• **WHAT IS BEING ASKED**
Show every line of the data that contains the string "under".

• **SUPPLIED INFORMATION**

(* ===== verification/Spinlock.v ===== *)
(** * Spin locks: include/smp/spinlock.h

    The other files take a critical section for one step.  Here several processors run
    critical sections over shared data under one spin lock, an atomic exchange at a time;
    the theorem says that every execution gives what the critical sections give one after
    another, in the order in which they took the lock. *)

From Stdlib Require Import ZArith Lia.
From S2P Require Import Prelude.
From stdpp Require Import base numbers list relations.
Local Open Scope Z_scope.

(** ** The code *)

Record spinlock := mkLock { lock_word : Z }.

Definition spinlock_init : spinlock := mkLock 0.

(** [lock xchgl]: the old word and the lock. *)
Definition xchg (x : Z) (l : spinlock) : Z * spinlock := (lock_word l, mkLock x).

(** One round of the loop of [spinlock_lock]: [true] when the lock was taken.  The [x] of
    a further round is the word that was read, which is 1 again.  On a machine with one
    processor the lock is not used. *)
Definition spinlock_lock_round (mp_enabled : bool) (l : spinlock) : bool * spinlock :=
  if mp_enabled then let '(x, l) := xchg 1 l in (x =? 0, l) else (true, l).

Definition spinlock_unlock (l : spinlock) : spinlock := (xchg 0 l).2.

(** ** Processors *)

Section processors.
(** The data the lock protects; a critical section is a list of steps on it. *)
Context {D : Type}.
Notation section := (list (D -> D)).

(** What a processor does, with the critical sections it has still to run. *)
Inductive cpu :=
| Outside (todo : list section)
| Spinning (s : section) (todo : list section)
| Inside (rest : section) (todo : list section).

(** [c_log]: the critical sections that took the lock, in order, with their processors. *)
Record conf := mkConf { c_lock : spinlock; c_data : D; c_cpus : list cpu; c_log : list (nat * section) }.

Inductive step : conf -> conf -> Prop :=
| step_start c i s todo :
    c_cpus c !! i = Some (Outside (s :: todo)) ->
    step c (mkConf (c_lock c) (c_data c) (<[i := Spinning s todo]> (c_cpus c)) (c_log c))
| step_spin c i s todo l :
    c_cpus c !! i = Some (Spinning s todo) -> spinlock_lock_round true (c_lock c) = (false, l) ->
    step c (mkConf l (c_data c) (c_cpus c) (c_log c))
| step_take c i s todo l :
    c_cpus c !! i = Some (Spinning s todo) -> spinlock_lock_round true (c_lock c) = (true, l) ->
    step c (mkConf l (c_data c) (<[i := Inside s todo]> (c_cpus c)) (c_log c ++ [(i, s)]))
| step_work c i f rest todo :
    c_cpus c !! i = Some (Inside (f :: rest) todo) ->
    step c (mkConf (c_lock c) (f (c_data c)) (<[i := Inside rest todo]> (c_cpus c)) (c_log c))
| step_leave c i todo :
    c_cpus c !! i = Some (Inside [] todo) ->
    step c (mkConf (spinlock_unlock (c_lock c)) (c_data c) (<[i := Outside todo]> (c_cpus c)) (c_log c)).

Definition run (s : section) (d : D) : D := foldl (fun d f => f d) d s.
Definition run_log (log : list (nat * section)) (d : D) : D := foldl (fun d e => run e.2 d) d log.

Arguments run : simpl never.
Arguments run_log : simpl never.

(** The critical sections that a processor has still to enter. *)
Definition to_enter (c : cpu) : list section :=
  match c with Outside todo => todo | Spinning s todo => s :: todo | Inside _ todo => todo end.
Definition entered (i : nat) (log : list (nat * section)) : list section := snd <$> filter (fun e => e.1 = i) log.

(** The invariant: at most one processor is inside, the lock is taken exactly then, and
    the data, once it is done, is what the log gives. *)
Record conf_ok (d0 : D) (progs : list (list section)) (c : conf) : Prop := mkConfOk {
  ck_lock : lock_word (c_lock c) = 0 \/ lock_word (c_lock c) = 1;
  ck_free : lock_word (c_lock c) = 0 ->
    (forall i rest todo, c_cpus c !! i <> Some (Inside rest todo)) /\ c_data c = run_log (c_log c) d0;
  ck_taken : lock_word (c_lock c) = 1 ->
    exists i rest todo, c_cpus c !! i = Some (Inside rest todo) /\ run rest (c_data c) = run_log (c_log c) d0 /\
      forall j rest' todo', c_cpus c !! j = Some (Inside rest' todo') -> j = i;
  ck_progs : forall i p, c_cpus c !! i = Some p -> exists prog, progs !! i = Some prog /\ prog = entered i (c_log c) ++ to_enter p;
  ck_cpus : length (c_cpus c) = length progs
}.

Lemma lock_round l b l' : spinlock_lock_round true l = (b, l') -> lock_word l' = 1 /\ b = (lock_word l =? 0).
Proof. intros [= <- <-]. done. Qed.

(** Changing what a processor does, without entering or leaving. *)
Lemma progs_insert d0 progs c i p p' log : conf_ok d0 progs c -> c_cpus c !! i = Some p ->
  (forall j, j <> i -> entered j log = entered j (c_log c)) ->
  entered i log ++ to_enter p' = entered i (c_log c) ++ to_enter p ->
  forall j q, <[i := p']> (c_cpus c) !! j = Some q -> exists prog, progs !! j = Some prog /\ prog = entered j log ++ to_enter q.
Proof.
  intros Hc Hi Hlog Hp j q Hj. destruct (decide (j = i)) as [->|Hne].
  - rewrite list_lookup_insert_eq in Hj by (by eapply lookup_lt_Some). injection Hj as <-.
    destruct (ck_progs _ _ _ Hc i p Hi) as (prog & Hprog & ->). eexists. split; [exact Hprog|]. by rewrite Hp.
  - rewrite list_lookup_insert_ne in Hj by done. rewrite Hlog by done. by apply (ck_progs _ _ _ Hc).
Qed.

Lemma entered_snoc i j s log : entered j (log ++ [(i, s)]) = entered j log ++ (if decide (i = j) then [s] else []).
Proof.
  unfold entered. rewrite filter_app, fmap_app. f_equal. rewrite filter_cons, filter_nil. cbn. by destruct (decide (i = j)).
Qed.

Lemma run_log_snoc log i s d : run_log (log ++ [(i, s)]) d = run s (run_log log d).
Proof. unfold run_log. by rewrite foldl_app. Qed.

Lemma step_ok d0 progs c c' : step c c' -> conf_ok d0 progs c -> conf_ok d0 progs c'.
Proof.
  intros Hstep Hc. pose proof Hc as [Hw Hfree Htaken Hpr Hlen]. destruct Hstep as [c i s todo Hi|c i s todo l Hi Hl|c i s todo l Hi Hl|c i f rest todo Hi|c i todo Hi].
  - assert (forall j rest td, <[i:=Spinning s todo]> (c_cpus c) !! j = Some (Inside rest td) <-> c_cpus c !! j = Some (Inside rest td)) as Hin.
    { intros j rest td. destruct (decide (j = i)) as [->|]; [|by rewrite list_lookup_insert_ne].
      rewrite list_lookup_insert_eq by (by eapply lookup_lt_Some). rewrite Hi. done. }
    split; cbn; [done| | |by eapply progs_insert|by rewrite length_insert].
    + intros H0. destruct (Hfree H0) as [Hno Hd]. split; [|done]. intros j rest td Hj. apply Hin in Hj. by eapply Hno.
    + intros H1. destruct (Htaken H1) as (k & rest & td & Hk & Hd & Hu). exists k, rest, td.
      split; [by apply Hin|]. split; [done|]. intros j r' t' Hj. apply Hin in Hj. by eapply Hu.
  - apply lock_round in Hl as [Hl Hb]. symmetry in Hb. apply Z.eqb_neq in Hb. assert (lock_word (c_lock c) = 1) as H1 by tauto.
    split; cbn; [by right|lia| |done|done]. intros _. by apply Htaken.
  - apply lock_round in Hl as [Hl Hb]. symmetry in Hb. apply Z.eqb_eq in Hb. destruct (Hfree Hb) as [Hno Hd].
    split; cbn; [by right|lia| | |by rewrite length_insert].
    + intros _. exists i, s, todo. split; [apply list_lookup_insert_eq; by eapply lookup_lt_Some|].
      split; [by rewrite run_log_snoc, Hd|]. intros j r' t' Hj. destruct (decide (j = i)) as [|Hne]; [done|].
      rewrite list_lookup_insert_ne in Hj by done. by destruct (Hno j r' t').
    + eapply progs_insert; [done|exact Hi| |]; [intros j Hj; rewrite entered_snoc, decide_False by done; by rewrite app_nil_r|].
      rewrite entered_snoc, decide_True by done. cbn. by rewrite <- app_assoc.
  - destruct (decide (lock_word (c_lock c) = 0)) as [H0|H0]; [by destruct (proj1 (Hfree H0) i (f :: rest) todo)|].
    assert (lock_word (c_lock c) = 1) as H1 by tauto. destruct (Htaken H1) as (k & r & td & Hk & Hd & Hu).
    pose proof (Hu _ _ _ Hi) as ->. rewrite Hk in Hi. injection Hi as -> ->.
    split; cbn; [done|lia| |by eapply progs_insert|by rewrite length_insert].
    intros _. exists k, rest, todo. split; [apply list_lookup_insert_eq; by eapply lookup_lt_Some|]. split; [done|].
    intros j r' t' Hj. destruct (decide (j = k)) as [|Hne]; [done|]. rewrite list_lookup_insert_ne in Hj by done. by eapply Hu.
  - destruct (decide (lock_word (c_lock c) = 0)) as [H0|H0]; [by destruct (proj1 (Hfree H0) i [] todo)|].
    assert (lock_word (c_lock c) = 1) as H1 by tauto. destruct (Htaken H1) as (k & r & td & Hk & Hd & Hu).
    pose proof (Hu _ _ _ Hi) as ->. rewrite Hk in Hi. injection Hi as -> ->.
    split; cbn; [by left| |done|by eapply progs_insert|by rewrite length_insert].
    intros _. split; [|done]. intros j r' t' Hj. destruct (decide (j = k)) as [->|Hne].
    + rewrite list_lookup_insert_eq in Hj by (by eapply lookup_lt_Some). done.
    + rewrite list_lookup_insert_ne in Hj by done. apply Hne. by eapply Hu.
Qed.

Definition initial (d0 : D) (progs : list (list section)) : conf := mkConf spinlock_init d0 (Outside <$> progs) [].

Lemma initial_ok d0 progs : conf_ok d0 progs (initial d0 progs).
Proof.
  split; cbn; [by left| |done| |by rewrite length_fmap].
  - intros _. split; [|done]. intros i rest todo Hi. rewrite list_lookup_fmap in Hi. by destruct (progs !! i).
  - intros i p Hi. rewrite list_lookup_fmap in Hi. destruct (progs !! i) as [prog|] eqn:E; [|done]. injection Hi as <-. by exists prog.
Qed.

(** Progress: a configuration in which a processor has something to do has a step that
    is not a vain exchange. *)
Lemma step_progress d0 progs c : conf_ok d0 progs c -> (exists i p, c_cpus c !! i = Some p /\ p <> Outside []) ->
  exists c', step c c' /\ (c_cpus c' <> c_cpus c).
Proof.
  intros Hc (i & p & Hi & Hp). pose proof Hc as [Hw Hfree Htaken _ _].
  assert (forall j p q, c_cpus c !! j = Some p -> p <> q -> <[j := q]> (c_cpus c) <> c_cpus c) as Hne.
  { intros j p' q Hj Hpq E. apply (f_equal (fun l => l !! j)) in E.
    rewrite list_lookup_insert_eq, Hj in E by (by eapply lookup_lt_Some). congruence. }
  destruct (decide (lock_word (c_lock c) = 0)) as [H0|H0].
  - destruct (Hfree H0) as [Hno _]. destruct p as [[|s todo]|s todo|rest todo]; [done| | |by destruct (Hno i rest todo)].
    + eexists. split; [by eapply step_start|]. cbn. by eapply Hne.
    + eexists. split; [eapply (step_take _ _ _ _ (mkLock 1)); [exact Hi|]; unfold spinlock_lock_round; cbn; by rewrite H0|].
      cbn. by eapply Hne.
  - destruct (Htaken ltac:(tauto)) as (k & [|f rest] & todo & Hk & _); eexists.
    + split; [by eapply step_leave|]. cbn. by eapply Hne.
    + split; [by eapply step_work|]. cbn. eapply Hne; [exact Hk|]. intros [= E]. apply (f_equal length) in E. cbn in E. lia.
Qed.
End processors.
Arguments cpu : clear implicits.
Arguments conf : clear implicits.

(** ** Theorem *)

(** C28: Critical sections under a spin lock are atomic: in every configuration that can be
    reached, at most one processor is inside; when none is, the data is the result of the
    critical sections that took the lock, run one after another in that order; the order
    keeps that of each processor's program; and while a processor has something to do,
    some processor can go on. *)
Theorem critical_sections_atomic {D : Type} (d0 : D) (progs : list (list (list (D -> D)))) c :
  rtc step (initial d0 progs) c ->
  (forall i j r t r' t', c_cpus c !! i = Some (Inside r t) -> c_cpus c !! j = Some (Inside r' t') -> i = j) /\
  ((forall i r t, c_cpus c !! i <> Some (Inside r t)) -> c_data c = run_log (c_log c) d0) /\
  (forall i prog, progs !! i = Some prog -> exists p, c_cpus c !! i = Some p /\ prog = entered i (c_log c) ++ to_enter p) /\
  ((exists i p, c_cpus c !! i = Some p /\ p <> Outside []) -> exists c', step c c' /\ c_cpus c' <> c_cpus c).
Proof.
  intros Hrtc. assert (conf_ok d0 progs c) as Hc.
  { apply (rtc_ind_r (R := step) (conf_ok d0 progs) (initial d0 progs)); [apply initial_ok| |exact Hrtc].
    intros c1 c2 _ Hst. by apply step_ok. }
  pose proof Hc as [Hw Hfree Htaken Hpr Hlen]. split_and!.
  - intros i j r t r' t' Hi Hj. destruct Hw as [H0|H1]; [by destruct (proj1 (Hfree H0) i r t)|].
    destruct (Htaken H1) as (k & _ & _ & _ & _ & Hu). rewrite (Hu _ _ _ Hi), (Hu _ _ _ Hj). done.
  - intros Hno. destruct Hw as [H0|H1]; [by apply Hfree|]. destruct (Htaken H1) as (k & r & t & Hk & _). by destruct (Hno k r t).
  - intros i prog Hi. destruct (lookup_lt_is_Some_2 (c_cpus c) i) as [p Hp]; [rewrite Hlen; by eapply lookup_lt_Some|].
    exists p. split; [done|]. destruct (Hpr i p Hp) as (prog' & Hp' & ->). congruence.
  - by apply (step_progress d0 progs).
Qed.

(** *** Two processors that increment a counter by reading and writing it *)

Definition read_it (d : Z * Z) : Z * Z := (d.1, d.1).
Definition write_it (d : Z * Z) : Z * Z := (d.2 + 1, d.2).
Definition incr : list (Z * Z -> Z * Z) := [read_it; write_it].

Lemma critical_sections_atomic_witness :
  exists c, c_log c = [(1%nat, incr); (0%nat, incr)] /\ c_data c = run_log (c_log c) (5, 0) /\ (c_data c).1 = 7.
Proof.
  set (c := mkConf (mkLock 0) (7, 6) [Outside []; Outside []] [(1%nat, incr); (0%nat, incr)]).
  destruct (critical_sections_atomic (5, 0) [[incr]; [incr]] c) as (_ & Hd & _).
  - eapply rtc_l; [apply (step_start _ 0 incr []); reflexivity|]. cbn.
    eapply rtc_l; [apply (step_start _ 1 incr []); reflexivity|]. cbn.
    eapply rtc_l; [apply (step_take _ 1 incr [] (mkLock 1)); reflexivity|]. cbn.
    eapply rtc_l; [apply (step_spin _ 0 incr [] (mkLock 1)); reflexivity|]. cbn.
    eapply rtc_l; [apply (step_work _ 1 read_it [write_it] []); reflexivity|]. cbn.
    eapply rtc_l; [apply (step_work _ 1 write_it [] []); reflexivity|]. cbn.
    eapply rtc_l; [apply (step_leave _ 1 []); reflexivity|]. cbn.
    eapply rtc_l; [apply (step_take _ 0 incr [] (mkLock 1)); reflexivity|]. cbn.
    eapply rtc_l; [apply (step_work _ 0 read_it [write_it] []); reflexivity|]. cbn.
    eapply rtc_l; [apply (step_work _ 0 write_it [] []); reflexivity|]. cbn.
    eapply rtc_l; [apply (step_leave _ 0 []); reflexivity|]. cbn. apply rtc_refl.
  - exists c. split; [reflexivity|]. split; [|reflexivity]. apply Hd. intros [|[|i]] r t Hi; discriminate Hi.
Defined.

• **ANSWER**
    critical sections over shared data under one spin lock, an atomic exchange at a time;
(** C28: Critical sections under a spin lock are atomic: in every configuration that can be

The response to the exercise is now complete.